BEGIN
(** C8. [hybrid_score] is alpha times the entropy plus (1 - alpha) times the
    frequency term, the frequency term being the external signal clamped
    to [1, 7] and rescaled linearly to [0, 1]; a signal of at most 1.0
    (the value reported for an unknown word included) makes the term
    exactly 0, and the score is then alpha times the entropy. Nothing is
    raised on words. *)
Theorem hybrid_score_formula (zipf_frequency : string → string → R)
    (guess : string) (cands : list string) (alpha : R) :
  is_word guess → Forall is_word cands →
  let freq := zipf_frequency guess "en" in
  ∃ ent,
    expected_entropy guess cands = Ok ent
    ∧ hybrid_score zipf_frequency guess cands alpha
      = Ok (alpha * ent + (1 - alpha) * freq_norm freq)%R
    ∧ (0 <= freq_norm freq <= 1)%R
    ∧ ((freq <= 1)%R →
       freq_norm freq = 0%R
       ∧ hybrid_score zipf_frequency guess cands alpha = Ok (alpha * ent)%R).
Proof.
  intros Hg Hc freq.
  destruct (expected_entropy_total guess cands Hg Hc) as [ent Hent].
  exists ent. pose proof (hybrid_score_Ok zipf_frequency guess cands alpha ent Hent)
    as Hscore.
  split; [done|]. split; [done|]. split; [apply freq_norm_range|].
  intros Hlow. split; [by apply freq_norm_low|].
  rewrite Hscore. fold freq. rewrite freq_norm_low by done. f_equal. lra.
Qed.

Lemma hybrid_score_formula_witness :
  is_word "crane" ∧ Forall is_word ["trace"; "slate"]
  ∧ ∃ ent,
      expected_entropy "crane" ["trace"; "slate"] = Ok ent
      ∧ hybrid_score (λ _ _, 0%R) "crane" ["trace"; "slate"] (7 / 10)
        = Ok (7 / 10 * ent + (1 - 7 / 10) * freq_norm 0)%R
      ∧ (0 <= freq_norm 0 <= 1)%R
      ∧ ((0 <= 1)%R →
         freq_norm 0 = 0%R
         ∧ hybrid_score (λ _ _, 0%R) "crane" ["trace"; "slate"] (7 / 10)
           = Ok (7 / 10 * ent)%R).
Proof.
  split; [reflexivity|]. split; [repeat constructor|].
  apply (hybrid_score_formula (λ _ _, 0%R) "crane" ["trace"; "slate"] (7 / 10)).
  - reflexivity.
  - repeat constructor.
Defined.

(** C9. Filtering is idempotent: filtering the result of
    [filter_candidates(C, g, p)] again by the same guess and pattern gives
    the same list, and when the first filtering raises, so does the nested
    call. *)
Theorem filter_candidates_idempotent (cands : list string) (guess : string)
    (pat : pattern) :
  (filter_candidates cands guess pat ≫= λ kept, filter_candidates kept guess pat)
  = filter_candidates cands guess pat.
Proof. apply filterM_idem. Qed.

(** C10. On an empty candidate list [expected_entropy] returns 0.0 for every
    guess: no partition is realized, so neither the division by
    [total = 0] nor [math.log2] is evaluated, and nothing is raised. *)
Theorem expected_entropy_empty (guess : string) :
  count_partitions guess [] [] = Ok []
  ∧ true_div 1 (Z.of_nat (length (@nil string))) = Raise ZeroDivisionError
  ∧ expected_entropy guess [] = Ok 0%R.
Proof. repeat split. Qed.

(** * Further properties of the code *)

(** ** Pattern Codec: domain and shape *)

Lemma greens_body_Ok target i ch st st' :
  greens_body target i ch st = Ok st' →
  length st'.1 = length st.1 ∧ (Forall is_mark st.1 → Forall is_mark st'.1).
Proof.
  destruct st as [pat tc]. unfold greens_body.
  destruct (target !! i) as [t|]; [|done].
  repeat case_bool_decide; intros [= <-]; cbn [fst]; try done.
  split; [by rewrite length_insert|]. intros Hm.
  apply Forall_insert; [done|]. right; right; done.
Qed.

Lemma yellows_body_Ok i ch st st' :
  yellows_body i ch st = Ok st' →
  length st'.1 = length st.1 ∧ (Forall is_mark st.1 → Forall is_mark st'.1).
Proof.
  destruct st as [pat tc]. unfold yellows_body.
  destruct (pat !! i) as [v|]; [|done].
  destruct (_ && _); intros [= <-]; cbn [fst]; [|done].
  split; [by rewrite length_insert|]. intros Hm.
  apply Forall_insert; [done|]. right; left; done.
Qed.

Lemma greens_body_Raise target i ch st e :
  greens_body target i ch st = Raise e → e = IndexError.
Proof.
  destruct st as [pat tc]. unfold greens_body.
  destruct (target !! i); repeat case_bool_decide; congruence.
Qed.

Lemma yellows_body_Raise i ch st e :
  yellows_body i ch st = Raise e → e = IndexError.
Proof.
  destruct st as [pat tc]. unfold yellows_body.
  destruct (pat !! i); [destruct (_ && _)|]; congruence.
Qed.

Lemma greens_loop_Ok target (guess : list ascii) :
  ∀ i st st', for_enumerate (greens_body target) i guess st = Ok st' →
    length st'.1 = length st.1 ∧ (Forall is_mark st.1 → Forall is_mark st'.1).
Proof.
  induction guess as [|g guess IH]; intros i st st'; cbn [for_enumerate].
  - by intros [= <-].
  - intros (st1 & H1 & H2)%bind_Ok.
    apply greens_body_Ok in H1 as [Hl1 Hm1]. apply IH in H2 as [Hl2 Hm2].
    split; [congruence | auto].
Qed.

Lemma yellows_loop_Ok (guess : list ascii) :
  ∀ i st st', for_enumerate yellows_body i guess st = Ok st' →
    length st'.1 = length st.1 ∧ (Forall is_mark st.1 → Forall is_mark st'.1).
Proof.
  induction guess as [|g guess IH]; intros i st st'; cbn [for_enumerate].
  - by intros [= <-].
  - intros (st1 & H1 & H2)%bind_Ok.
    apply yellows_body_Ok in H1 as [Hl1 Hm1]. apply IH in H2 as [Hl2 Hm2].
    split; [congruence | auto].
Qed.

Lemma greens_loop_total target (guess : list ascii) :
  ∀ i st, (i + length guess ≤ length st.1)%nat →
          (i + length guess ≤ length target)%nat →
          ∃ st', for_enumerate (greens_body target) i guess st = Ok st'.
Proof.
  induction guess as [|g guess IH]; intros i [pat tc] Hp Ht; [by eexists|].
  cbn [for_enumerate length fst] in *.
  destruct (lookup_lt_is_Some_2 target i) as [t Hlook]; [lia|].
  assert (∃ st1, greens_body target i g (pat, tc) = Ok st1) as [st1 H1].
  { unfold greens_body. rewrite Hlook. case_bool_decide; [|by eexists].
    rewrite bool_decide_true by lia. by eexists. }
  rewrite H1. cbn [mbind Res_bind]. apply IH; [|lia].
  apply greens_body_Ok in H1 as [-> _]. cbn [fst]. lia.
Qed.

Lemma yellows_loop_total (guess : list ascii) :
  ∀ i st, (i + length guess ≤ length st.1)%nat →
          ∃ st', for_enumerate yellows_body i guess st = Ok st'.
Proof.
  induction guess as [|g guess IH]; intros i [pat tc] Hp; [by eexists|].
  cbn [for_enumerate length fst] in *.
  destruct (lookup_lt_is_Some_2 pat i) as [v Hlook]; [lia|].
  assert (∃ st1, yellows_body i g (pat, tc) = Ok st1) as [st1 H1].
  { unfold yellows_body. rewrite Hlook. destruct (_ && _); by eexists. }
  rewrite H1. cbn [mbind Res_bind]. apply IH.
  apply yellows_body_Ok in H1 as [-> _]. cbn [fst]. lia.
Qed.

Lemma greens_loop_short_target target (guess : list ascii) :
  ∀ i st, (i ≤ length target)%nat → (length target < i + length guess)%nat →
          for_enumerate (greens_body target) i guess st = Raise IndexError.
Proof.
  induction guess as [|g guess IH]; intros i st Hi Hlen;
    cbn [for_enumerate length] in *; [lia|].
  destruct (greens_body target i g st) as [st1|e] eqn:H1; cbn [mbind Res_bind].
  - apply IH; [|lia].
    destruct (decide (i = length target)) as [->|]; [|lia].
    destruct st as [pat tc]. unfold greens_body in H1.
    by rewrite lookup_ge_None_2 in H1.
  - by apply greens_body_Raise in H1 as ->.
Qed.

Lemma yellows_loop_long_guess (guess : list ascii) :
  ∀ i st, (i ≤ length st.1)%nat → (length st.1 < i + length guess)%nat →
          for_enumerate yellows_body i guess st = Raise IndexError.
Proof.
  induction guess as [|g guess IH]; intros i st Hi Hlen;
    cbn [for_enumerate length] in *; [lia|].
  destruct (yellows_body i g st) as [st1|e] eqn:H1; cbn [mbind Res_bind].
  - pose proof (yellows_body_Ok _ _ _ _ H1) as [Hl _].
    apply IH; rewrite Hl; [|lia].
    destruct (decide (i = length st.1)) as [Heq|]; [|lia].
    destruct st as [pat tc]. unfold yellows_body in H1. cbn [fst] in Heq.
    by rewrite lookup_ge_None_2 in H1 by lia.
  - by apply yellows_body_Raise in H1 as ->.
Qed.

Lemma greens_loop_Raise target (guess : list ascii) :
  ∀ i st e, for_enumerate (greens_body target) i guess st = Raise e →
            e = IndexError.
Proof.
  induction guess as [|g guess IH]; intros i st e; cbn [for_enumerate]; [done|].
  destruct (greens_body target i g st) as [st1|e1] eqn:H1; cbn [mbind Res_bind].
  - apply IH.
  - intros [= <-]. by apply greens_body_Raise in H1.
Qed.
END
BEGIN
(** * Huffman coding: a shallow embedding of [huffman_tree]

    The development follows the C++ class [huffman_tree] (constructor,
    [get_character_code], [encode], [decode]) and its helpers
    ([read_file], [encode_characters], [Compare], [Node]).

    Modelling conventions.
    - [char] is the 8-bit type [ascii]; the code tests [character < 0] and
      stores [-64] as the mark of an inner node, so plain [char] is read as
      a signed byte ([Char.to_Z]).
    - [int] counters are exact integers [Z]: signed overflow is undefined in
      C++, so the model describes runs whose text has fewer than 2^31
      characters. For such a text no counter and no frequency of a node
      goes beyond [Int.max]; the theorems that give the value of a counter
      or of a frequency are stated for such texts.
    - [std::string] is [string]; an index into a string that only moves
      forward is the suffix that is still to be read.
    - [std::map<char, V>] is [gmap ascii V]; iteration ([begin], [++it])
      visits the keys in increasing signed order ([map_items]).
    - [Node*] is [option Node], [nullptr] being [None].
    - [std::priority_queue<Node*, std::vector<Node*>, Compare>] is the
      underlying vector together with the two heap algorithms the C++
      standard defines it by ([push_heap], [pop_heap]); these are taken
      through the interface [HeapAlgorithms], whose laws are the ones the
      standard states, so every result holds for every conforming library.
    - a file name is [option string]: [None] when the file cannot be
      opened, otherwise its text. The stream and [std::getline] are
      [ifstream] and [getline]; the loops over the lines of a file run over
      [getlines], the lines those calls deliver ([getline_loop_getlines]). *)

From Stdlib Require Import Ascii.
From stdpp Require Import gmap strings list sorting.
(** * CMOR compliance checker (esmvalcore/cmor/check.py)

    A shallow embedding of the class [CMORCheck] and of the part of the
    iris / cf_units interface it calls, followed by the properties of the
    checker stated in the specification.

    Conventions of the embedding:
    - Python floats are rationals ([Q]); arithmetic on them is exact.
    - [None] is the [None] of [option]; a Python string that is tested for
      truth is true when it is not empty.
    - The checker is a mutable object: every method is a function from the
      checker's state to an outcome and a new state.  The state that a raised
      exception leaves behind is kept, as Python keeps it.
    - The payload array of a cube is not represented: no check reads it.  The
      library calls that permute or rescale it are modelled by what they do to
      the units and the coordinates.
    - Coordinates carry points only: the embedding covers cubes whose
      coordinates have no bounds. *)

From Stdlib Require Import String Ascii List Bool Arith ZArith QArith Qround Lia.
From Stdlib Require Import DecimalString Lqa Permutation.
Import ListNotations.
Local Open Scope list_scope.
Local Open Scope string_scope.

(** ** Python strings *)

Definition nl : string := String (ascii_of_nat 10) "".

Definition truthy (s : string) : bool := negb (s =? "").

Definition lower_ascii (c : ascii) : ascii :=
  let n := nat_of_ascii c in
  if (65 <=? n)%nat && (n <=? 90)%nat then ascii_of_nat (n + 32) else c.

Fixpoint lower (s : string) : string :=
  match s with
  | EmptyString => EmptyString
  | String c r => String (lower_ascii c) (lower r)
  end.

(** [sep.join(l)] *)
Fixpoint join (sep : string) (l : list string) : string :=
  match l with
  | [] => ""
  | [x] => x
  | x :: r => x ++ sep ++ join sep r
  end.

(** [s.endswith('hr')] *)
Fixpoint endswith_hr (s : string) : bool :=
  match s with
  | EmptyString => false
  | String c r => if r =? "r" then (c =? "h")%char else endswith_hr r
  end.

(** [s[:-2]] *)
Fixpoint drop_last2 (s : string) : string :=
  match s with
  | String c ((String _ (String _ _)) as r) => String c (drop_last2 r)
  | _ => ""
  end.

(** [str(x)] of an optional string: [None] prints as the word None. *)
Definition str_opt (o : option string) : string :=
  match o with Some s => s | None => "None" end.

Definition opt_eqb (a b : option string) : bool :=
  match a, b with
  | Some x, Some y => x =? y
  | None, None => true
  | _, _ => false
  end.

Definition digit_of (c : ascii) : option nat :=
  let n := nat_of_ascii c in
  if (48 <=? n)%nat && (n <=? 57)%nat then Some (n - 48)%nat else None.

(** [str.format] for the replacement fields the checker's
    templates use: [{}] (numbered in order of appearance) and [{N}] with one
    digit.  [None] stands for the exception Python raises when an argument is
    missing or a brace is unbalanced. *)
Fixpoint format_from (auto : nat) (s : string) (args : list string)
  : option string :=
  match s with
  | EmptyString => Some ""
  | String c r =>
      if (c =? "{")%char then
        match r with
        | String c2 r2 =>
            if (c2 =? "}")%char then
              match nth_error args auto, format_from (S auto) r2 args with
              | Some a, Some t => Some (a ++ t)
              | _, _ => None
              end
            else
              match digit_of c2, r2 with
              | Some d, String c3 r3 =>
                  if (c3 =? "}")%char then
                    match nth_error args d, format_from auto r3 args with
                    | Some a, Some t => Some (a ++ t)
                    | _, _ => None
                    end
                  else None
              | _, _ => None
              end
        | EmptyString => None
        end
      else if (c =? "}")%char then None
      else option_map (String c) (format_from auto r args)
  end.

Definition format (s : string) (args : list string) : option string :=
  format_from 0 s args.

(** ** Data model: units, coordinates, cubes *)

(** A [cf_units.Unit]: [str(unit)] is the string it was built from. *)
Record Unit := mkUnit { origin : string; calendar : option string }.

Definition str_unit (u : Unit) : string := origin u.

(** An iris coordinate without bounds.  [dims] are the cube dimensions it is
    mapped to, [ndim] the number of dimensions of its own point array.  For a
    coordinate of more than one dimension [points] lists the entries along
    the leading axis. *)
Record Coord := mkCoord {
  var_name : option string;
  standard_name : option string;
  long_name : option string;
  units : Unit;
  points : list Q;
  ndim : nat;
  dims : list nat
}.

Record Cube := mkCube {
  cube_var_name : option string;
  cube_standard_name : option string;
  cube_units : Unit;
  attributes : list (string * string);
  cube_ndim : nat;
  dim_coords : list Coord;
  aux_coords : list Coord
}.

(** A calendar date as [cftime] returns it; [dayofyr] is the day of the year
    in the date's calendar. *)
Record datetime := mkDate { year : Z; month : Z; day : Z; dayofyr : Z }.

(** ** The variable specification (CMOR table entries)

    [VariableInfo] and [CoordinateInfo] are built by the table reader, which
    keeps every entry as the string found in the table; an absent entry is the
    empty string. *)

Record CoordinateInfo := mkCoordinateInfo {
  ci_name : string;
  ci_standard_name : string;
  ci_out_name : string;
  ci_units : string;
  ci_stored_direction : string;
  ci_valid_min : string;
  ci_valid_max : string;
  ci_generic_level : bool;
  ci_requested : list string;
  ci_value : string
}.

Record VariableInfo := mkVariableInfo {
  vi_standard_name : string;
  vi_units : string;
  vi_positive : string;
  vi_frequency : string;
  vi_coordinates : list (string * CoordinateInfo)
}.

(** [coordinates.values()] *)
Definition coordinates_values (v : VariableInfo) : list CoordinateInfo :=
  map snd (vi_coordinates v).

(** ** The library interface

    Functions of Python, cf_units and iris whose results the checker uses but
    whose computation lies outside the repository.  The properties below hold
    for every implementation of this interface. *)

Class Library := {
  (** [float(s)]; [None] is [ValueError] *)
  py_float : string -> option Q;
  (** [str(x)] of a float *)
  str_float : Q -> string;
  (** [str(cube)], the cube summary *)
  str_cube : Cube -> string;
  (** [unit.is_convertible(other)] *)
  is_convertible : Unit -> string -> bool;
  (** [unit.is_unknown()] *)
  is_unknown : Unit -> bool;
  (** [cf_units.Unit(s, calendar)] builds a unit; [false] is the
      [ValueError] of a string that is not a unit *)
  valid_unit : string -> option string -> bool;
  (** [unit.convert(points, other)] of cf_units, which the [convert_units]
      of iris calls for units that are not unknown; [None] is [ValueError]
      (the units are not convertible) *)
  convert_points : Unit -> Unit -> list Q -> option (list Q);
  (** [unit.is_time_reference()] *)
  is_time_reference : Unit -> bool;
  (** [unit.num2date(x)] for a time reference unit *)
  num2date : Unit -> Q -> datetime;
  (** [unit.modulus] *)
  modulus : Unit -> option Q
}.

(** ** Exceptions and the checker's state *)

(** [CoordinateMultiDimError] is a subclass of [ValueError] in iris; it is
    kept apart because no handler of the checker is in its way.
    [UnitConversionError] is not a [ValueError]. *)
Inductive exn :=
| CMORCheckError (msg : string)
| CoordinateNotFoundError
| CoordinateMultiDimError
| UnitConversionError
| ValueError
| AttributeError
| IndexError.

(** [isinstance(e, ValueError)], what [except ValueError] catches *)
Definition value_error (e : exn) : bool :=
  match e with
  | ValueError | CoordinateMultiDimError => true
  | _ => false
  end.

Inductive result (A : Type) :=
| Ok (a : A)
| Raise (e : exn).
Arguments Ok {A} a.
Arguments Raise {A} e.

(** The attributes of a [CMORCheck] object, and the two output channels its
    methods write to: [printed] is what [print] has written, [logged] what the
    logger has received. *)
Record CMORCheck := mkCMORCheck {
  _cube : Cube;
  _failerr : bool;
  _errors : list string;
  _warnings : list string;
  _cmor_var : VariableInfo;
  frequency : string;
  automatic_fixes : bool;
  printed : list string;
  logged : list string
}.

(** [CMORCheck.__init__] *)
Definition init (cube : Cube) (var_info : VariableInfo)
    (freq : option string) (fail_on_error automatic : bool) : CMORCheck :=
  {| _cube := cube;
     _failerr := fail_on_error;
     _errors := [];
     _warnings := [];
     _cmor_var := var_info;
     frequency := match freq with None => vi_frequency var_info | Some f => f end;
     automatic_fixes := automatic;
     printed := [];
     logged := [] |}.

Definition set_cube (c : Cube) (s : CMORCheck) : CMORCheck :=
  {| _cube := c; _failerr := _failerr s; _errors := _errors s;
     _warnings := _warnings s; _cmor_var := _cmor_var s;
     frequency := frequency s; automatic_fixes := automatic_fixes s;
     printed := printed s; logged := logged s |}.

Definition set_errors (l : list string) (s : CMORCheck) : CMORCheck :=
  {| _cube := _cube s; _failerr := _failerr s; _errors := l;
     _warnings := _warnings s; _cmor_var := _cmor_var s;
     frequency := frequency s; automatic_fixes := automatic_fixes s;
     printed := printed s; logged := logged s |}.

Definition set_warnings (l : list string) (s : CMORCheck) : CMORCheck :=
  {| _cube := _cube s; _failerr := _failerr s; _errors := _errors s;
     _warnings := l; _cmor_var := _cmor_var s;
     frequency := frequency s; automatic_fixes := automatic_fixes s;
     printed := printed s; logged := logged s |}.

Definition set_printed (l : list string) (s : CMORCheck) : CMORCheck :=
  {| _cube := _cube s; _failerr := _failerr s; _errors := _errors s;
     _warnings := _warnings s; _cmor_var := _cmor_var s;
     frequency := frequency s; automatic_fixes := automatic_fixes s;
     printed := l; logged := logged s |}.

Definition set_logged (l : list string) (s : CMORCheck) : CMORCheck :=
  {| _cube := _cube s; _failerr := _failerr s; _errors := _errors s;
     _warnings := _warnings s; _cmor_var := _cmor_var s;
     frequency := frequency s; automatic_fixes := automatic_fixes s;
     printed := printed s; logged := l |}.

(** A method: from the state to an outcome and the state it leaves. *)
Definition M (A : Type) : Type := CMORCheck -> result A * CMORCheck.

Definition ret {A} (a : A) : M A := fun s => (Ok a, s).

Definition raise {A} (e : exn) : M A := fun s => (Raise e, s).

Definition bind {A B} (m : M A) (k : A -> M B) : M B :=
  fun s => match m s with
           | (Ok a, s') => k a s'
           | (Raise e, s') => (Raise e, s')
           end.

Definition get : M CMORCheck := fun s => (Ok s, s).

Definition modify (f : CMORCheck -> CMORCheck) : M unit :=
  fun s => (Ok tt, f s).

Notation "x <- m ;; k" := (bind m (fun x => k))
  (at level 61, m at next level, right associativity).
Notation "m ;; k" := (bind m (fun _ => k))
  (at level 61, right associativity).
END
### Task goal
Output the lines of the records above exactly as they appear, from the line containing "Definition set_cube (c" through the line containing "Definition modify (f".

### Answer area
Definition set_cube (c : Cube) (s : CMORCheck) : CMORCheck :=
  {| _cube := c; _failerr := _failerr s; _errors := _errors s;
     _warnings := _warnings s; _cmor_var := _cmor_var s;
     frequency := frequency s; automatic_fixes := automatic_fixes s;
     printed := printed s; logged := logged s |}.

Definition set_errors (l : list string) (s : CMORCheck) : CMORCheck :=
  {| _cube := _cube s; _failerr := _failerr s; _errors := l;
     _warnings := _warnings s; _cmor_var := _cmor_var s;
     frequency := frequency s; automatic_fixes := automatic_fixes s;
     printed := printed s; logged := logged s |}.

Definition set_warnings (l : list string) (s : CMORCheck) : CMORCheck :=
  {| _cube := _cube s; _failerr := _failerr s; _errors := _errors s;
     _warnings := l; _cmor_var := _cmor_var s;
     frequency := frequency s; automatic_fixes := automatic_fixes s;
     printed := printed s; logged := logged s |}.

Definition set_printed (l : list string) (s : CMORCheck) : CMORCheck :=
  {| _cube := _cube s; _failerr := _failerr s; _errors := _errors s;
     _warnings := _warnings s; _cmor_var := _cmor_var s;
     frequency := frequency s; automatic_fixes := automatic_fixes s;
     printed := l; logged := logged s |}.

Definition set_logged (l : list string) (s : CMORCheck) : CMORCheck :=
  {| _cube := _cube s; _failerr := _failerr s; _errors := _errors s;
     _warnings := _warnings s; _cmor_var := _cmor_var s;
     frequency := frequency s; automatic_fixes := automatic_fixes s;
     printed := printed s; logged := l |}.

(** A method: from the state to an outcome and the state it leaves. *)
Definition M (A : Type) : Type := CMORCheck -> result A * CMORCheck.

Definition ret {A} (a : A) : M A := fun s => (Ok a, s).

Definition raise {A} (e : exn) : M A := fun s => (Raise e, s).

Definition bind {A B} (m : M A) (k : A -> M B) : M B :=
  fun s => match m s with
           | (Ok a, s') => k a s'
           | (Raise e, s') => (Raise e, s')
           end.

Definition get : M CMORCheck := fun s => (Ok s, s).

Definition modify (f : CMORCheck -> CMORCheck) : M unit :=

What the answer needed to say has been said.